La decepción destelló en su rostro mientras Xiao Yan sonreía amargamente y asentía.
Su espíritu estaba algo desanimado mientras él volvía a su asiento.
Viendo la actitud desilusionada de Xiao Yan, Ya Fei sacudió impotentemente su cabeza, pero no tenía la habilidad de ayudarlo aunque quisiera.
El tiempo fluyó lentamente.
Justo cuando los diez minutos estaban a punto de pasar, la sombra aterrada de Lei Lei finalmente entró con prisa por la puerta.
Él tropezó y luchó antes de colocar cuidadosamente un par de cajas jade en la mesa y decir con voz temblorosa: —Señor, los ingredientes medicinales que necesita están aquí.
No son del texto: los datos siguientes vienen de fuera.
(* ===== verification/Settings.v ===== *)
(** * The settings ([settings/src/settings.rs])

    The sections, the keys with their sections and types, the typed settings of
    a device, and reading and writing one by its key.  The macro
    [settings_table!] makes one definition from the table of keys; here each is
    written out. *)
From Stdlib Require Import Floats.SpecFloat.
From S2P Require Import Prelude Bytes WireEnum Float Ema Vocab Json Policy Clock Evidence Level Transcript Document Values.

Inductive Section_ :=
  | Se_Playback
  | Se_Wakeword
  | Se_Microphones
  | Se_Ring
  | Se_Advanced
  | Se_Bluetooth
  | Se_Timers
  | Se_Transcript
  | Se_Screen.
#[export] Instance Section_eq_dec : EqDecision Section_.
Proof. solve_decision. Defined.
#[export] Instance Section_wire : WireEnum Section_ := {
  as_str v := match v with
    | Se_Playback => "playback"
    | Se_Wakeword => "wakeword"
    | Se_Microphones => "microphones"
    | Se_Ring => "ring"
    | Se_Advanced => "advanced"
    | Se_Bluetooth => "bluetooth"
    | Se_Timers => "timers"
    | Se_Transcript => "transcript"
    | Se_Screen => "screen"
    end%string;
  ALL := [Se_Playback; Se_Wakeword; Se_Microphones; Se_Ring; Se_Advanced; Se_Bluetooth; Se_Timers; Se_Transcript; Se_Screen];
}.
#[export] Instance Section_laws : WireLaws Section_.
Proof. solve_wire_laws. Qed.
Abbreviation SectionSet := (gset Section_).

Inductive Scope :=
  | Sc_Section (s : Section_)
  | Sc_State.

Definition REMOVED_KEYS : list string :=
  ["owwModel"; "owwThreshold"; "bargeInThreshold"; "owwOnDevice"; "owwSpeexNs"; "bargeInEnabled";
   "endpointRelative"; "endpointLowPerMil"; "endpointSilenceMs"; "endpointBackporchMs"; "maxSpeechMs";
   "vadThreshold"; "vadSpeechMs"; "vadSilenceMs"; "timerRingBurstSeconds"; "replyOnset"].

Inductive SettingKey :=
  | Sk_EqBands
  | Sk_EqLoudness
  | Sk_DuckDb
  | Sk_WakeModel
  | Sk_NearMissThreshold
  | Sk_SaveWakeClips
  | Sk_WakeArbitrationMs
  | Sk_WakeSound
  | Sk_WakeOpenRules
  | Sk_WakeShadowRules
  | Sk_NsAsr
  | Sk_SaveUtterances
  | Sk_ExtendedUtterances
  | Sk_PauseAsr
  | Sk_LedScene
  | Sk_LedListenColor
  | Sk_LedThinkColor
  | Sk_MeterAttack
  | Sk_MeterDecay
  | Sk_MeterFloor
  | Sk_MeterGamma
  | Sk_MeterRef
  | Sk_MeterCurve
  | Sk_ButtonSingleTapEvent
  | Sk_ButtonMultiTapMs
  | Sk_BleProxyEnabled
  | Sk_TimerSound
  | Sk_TimerRingSeconds
  | Sk_TimerRingGapSeconds
  | Sk_AlarmSound
  | Sk_TranscriptFix
  | Sk_TranscriptFixTerms
  | Sk_TranscriptFixPhrases
  | Sk_TranscriptFixPronunciations
  | Sk_ScreenWake
  | Sk_ScreenWakeUrl
  | Sk_ScreenWakePassword
  | Sk_KioskPort
  | Sk_TurnViewLinger
  | Sk_StartupVolume.
#[export] Instance SettingKey_eq_dec : EqDecision SettingKey.
Proof. solve_decision. Defined.
#[export] Instance SettingKey_wire : WireEnum SettingKey := {
  as_str v := match v with
    | Sk_EqBands => "eqBands"
    | Sk_EqLoudness => "eqLoudness"
    | Sk_DuckDb => "duckDb"
    | Sk_WakeModel => "wakeModel"
    | Sk_NearMissThreshold => "nearMissThreshold"
    | Sk_SaveWakeClips => "saveWakeClips"
    | Sk_WakeArbitrationMs => "wakeArbitrationMs"
    | Sk_WakeSound => "wakeSound"
    | Sk_WakeOpenRules => "wakeOpenRules"
    | Sk_WakeShadowRules => "wakeShadowRules"
    | Sk_NsAsr => "nsAsr"
    | Sk_SaveUtterances => "saveUtterances"
    | Sk_ExtendedUtterances => "extendedUtterances"
    | Sk_PauseAsr => "pauseAsr"
    | Sk_LedScene => "ledScene"
    | Sk_LedListenColor => "ledListenColor"
    | Sk_LedThinkColor => "ledThinkColor"
    | Sk_MeterAttack => "meterAttack"
    | Sk_MeterDecay => "meterDecay"
    | Sk_MeterFloor => "meterFloor"
    | Sk_MeterGamma => "meterGamma"
    | Sk_MeterRef => "meterRef"
    | Sk_MeterCurve => "meterCurve"
    | Sk_ButtonSingleTapEvent => "buttonSingleTapEvent"
    | Sk_ButtonMultiTapMs => "buttonMultiTapMs"
    | Sk_BleProxyEnabled => "bleProxyEnabled"
    | Sk_TimerSound => "timerSound"
    | Sk_TimerRingSeconds => "timerRingSeconds"
    | Sk_TimerRingGapSeconds => "timerRingGapSeconds"
    | Sk_AlarmSound => "alarmSound"
    | Sk_TranscriptFix => "transcriptFix"
    | Sk_TranscriptFixTerms => "transcriptFixTerms"
    | Sk_TranscriptFixPhrases => "transcriptFixPhrases"
    | Sk_TranscriptFixPronunciations => "transcriptFixPronunciations"
    | Sk_ScreenWake => "screenWake"
    | Sk_ScreenWakeUrl => "screenWakeUrl"
    | Sk_ScreenWakePassword => "screenWakePassword"
    | Sk_KioskPort => "kioskPort"
    | Sk_TurnViewLinger => "turnViewLinger"
    | Sk_StartupVolume => "startupVolume"
    end%string;
  ALL := [Sk_EqBands; Sk_EqLoudness; Sk_DuckDb; Sk_WakeModel;
          Sk_NearMissThreshold; Sk_SaveWakeClips; Sk_WakeArbitrationMs; Sk_WakeSound;
          Sk_WakeOpenRules; Sk_WakeShadowRules; Sk_NsAsr; Sk_SaveUtterances;
          Sk_ExtendedUtterances; Sk_PauseAsr; Sk_LedScene; Sk_LedListenColor;
          Sk_LedThinkColor; Sk_MeterAttack; Sk_MeterDecay; Sk_MeterFloor;
          Sk_MeterGamma; Sk_MeterRef; Sk_MeterCurve; Sk_ButtonSingleTapEvent;
          Sk_ButtonMultiTapMs; Sk_BleProxyEnabled; Sk_TimerSound; Sk_TimerRingSeconds;
          Sk_TimerRingGapSeconds; Sk_AlarmSound; Sk_TranscriptFix; Sk_TranscriptFixTerms;
          Sk_TranscriptFixPhrases; Sk_TranscriptFixPronunciations; Sk_ScreenWake; Sk_ScreenWakeUrl;
          Sk_ScreenWakePassword; Sk_KioskPort; Sk_TurnViewLinger; Sk_StartupVolume];
}.
#[export] Instance SettingKey_laws : WireLaws SettingKey.
Proof. solve_wire_laws. Qed.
Ninguno de ellos se encuentra dañado en lo más mínimo… Viendo las cajas jade, una alegría apareció en el rostro de Hai Bodong.
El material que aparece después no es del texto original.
Lemma changes_fold values changes d changed :
  NoDup (value_key <$> changes) -> NoDup d.*1 ->
  let '(d', changed') := fold_left (change_one values) changes (d, changed) in
  NoDup d'.*1 /\ d.*1 `prefix_of` d'.*1 /\
  changed' = changed || any (fun v => negb (stored_already values v)) changes /\
  forall key, obj_get key d' = match written_member values changes key with Some j => Some j | None => obj_get key d end.
Proof.
  revert d changed. induction changes as [|v changes IH]; intros d changed Hn Hd; cbn [fold_left].
  { split_and!; [done|done|by rewrite orb_false_r|done]. }
  rewrite fmap_cons in Hn. apply NoDup_cons in Hn as [Hv Hn]. rewrite change_one_spec.
  assert (Hrest : written_member values changes (as_str (value_key v)) = None).
  { unfold written_member. destruct (list_find _ changes) as [[i w]|] eqn:E; [|done]. exfalso.
    apply list_find_Some in E as (Hl & Ew & _). apply (inj as_str) in Ew. apply Hv. rewrite <- Ew.
    apply list_elem_of_fmap_2. by eapply list_elem_of_lookup_2. }
  assert (Hone : forall key, written_member values (v :: changes) key =
            if decide (as_str (value_key v) = key) then (if stored_already values v then None else Some (value_to_json v))
            else written_member values changes key).
  { intros key. unfold written_member. cbn [list_find]. destruct (decide (as_str (value_key v) = key)); [done|].
    by destruct (list_find _ changes) as [[i w]|]. }
  destruct (stored_already values v) eqn:Es.
  - specialize (IH d changed Hn Hd). destruct (fold_left _ changes (d, changed)) as [d' changed'].
    destruct IH as (H1 & H2 & H3 & H4). split_and!; [done|done|by cbn; rewrite Es|]. intros key. rewrite H4, Hone.
    case_decide as Ek; [|done]. subst key. by rewrite Hrest.
  - specialize (IH (obj_insert (as_str (value_key v)) (value_to_json v) d) true Hn (obj_insert_NoDup _ _ _ Hd)).
    destruct (fold_left _ changes _) as [d' changed']. destruct IH as (H1 & H2 & H3 & H4). split_and!; [done| | |].
    + etrans; [|exact H2]. rewrite obj_insert_keys. case_bool_decide; [done|]. by eexists.
    + rewrite H3. cbn. by rewrite Es, orb_true_r.
    + intros key. rewrite H4, Hone, obj_get_insert. case_decide as Ek.
      * subst key. by rewrite Hrest, String.eqb_refl.
      * destruct (written_member values changes key); [done|]. by rewrite (proj2 (String.eqb_neq _ _) Ek).
Qed.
Él las abrió cuidadosamente y sonrió mientras se las entregaba a Xiao Yan y dijo con nervios.
—Verifícalos a ver si son los ingredientes medicinales correctos.
Xiao Yan recibió las cajas jade y las observó cuidadosamente.
Luego, él asintió bajo las ansiosas y alarmadas miradas de Lei Ou y Lei Lei.
—Sí.
Están bien.
Los ingredientes medicinales están bien preservados y sus edades son suficientes.
—Eso es bueno… —escuchando la confirmación de Xiao Yan, Hai Bodong soltó un largo suspiro.
Él volteó y le habló fríamente a Lei Ou—: Piérdete.
Y… esta chica es extremadamente agradable a mi vista.
Regresa y dile a Primer Tengshan que la tercera palabra de Anciana Supervisora Interina puede ser removida… Escuchando eso, la esquina de la boca de Lei Ou convulsionó.
Él asintió rápidamente y con el apoyo de Lei Lei, se fue en un estado humillado.
—Ya que logramos obtener las cosas, ¿nos vamos?
—luego de almacenar apropiadamente las cajas de jade, Hai Bodong dijo con una sonrisa.
Xiao Yan asintió ligeramente.
Él estaba a punto de despedirse de Ya Fei cuando una criada entró en la habitación y le dijo respetuosamente a Ya Fei: —Ya Fei-xiaojie, Nalan-xiaojie desea verla con respecto a algo… —¿Nalan?
¿Nalan Yanran?
—esas dos palabras, que eran palabras totalmente prohibidas en el corazón de Xiao Yan, lo hicieron quedar brevemente atónito.
Seguido rápidamente de eso, su expresión se tornó oscura al instante.